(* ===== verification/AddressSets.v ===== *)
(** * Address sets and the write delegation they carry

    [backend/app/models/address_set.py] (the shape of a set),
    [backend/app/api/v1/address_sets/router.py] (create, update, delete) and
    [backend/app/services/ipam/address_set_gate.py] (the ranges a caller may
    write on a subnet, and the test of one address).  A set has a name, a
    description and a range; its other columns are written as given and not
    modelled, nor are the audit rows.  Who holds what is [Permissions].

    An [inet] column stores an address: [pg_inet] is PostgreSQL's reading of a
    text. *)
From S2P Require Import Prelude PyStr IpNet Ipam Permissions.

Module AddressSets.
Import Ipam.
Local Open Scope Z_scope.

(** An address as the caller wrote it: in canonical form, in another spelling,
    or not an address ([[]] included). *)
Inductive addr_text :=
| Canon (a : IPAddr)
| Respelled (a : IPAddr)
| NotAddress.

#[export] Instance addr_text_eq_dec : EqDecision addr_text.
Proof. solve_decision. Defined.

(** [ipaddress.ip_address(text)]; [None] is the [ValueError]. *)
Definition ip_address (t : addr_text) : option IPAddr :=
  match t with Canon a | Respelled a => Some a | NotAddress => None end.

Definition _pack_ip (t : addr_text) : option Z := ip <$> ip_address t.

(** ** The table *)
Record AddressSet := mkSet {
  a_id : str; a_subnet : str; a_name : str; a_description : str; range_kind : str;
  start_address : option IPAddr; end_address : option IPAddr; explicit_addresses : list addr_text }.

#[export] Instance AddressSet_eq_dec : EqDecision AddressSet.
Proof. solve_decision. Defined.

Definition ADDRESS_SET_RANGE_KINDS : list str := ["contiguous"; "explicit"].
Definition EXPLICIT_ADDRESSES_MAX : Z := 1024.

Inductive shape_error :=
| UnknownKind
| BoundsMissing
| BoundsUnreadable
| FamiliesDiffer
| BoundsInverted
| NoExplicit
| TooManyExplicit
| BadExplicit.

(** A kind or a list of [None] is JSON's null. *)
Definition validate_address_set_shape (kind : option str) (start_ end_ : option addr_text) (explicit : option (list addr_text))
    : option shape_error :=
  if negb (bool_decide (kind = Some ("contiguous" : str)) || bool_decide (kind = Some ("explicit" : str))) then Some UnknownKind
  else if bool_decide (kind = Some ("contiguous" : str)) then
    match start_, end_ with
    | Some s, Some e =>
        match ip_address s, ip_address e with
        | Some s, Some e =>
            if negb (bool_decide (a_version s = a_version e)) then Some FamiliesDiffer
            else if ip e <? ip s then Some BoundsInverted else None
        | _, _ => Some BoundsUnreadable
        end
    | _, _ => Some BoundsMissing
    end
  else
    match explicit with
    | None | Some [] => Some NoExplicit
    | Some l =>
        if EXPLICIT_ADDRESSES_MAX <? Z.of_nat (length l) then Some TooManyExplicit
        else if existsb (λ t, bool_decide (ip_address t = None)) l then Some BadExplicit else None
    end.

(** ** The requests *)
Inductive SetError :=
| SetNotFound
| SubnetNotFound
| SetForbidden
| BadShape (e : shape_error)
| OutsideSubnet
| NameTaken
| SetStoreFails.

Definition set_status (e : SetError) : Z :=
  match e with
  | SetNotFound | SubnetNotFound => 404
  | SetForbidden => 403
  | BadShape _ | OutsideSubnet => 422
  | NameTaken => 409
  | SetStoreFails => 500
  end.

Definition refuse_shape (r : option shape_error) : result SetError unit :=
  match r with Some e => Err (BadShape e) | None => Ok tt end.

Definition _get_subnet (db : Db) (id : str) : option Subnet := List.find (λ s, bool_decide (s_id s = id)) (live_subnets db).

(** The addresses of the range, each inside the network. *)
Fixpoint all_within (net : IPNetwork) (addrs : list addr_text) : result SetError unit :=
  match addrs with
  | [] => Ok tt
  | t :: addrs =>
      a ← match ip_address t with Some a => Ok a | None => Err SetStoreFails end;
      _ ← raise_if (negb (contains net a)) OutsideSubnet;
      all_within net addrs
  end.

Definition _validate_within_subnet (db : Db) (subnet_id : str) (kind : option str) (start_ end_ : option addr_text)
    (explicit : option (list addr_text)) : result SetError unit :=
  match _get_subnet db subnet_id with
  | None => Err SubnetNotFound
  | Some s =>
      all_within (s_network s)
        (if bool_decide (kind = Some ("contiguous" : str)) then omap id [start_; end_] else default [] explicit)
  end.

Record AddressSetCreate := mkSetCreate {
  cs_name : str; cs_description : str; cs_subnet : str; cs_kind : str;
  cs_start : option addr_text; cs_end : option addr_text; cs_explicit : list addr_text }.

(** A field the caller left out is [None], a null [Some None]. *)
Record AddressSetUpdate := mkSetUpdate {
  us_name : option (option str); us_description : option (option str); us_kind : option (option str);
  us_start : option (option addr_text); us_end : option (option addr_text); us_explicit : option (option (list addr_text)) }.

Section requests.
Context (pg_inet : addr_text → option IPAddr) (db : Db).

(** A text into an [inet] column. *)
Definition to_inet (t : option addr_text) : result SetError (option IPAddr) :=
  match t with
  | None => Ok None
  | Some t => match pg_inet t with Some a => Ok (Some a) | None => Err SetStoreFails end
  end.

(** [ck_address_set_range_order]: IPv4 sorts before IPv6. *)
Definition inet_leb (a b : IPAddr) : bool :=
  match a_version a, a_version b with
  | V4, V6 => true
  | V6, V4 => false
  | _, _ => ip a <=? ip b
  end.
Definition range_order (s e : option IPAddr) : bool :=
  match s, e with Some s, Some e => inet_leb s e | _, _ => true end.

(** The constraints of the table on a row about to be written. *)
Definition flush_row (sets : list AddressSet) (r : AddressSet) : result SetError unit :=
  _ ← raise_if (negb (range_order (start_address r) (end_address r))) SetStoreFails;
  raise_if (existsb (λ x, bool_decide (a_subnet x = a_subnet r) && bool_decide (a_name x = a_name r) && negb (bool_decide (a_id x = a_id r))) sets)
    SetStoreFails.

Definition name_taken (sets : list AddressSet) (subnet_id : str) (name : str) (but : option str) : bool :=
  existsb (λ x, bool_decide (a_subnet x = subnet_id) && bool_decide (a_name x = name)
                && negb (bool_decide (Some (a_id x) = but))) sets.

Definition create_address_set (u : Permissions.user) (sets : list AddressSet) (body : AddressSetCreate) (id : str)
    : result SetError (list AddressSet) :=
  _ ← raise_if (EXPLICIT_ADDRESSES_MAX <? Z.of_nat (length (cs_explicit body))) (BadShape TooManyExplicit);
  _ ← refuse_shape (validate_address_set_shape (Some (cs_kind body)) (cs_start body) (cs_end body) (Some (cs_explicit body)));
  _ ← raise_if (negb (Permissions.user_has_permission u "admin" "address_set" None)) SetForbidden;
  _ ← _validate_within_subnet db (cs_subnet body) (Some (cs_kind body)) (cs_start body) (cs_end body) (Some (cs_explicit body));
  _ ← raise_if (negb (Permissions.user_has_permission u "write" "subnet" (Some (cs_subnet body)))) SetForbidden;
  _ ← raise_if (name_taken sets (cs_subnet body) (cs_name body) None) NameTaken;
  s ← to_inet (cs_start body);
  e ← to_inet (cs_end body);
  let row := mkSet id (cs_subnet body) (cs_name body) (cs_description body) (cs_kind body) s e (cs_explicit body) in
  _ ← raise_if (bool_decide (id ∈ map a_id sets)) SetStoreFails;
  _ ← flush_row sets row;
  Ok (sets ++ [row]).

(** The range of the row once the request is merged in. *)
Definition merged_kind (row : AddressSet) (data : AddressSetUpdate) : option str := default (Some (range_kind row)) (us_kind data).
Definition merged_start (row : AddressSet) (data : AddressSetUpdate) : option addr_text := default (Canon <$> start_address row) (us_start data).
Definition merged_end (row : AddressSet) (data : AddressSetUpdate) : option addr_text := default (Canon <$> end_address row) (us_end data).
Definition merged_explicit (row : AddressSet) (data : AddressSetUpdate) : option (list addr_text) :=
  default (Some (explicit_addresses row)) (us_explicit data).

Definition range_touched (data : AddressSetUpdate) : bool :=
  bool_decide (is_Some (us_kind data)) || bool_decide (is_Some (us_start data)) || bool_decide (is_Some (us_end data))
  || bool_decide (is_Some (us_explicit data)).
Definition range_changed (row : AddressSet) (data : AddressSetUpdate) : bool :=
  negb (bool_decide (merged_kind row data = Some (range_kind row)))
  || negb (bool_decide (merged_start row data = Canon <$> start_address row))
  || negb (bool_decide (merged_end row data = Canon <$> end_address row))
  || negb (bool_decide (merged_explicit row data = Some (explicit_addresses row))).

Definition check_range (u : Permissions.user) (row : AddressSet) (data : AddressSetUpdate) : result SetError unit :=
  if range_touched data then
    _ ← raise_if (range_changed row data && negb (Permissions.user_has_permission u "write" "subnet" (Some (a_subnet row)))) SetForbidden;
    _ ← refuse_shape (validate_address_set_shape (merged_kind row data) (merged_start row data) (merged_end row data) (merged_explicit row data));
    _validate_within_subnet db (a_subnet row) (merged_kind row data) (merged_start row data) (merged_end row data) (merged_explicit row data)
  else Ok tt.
---*---
**WHAT THIS TASK INVOLVES**. Please, from the material above, copy only the lines from the line with "match _get_subnet db subnet_id with" up to and including the line with "Definition create_address_set (u", exactly as written.

**WRITTEN SOLUTION**.
  match _get_subnet db subnet_id with
  | None => Err SubnetNotFound
  | Some s =>
      all_within (s_network s)
        (if bool_decide (kind = Some ("contiguous" : str)) then omap id [start_; end_] else default [] explicit)
  end.

Record AddressSetCreate := mkSetCreate {
  cs_name : str; cs_description : str; cs_subnet : str; cs_kind : str;
  cs_start : option addr_text; cs_end : option addr_text; cs_explicit : list addr_text }.

(** A field the caller left out is [None], a null [Some None]. *)
Record AddressSetUpdate := mkSetUpdate {
  us_name : option (option str); us_description : option (option str); us_kind : option (option str);
  us_start : option (option addr_text); us_end : option (option addr_text); us_explicit : option (option (list addr_text)) }.

Section requests.
Context (pg_inet : addr_text → option IPAddr) (db : Db).

(** A text into an [inet] column. *)
Definition to_inet (t : option addr_text) : result SetError (option IPAddr) :=
  match t with
  | None => Ok None
  | Some t => match pg_inet t with Some a => Ok (Some a) | None => Err SetStoreFails end
  end.

(** [ck_address_set_range_order]: IPv4 sorts before IPv6. *)
Definition inet_leb (a b : IPAddr) : bool :=
  match a_version a, a_version b with
  | V4, V6 => true
  | V6, V4 => false
  | _, _ => ip a <=? ip b
  end.
Definition range_order (s e : option IPAddr) : bool :=
  match s, e with Some s, Some e => inet_leb s e | _, _ => true end.

(** The constraints of the table on a row about to be written. *)
Definition flush_row (sets : list AddressSet) (r : AddressSet) : result SetError unit :=
  _ ← raise_if (negb (range_order (start_address r) (end_address r))) SetStoreFails;
  raise_if (existsb (λ x, bool_decide (a_subnet x = a_subnet r) && bool_decide (a_name x = a_name r) && negb (bool_decide (a_id x = a_id r))) sets)
    SetStoreFails.

Definition name_taken (sets : list AddressSet) (subnet_id : str) (name : str) (but : option str) : bool :=
  existsb (λ x, bool_decide (a_subnet x = subnet_id) && bool_decide (a_name x = name)
                && negb (bool_decide (Some (a_id x) = but))) sets.

Definition create_address_set (u : Permissions.user) (sets : list AddressSet) (body : AddressSetCreate) (id : str)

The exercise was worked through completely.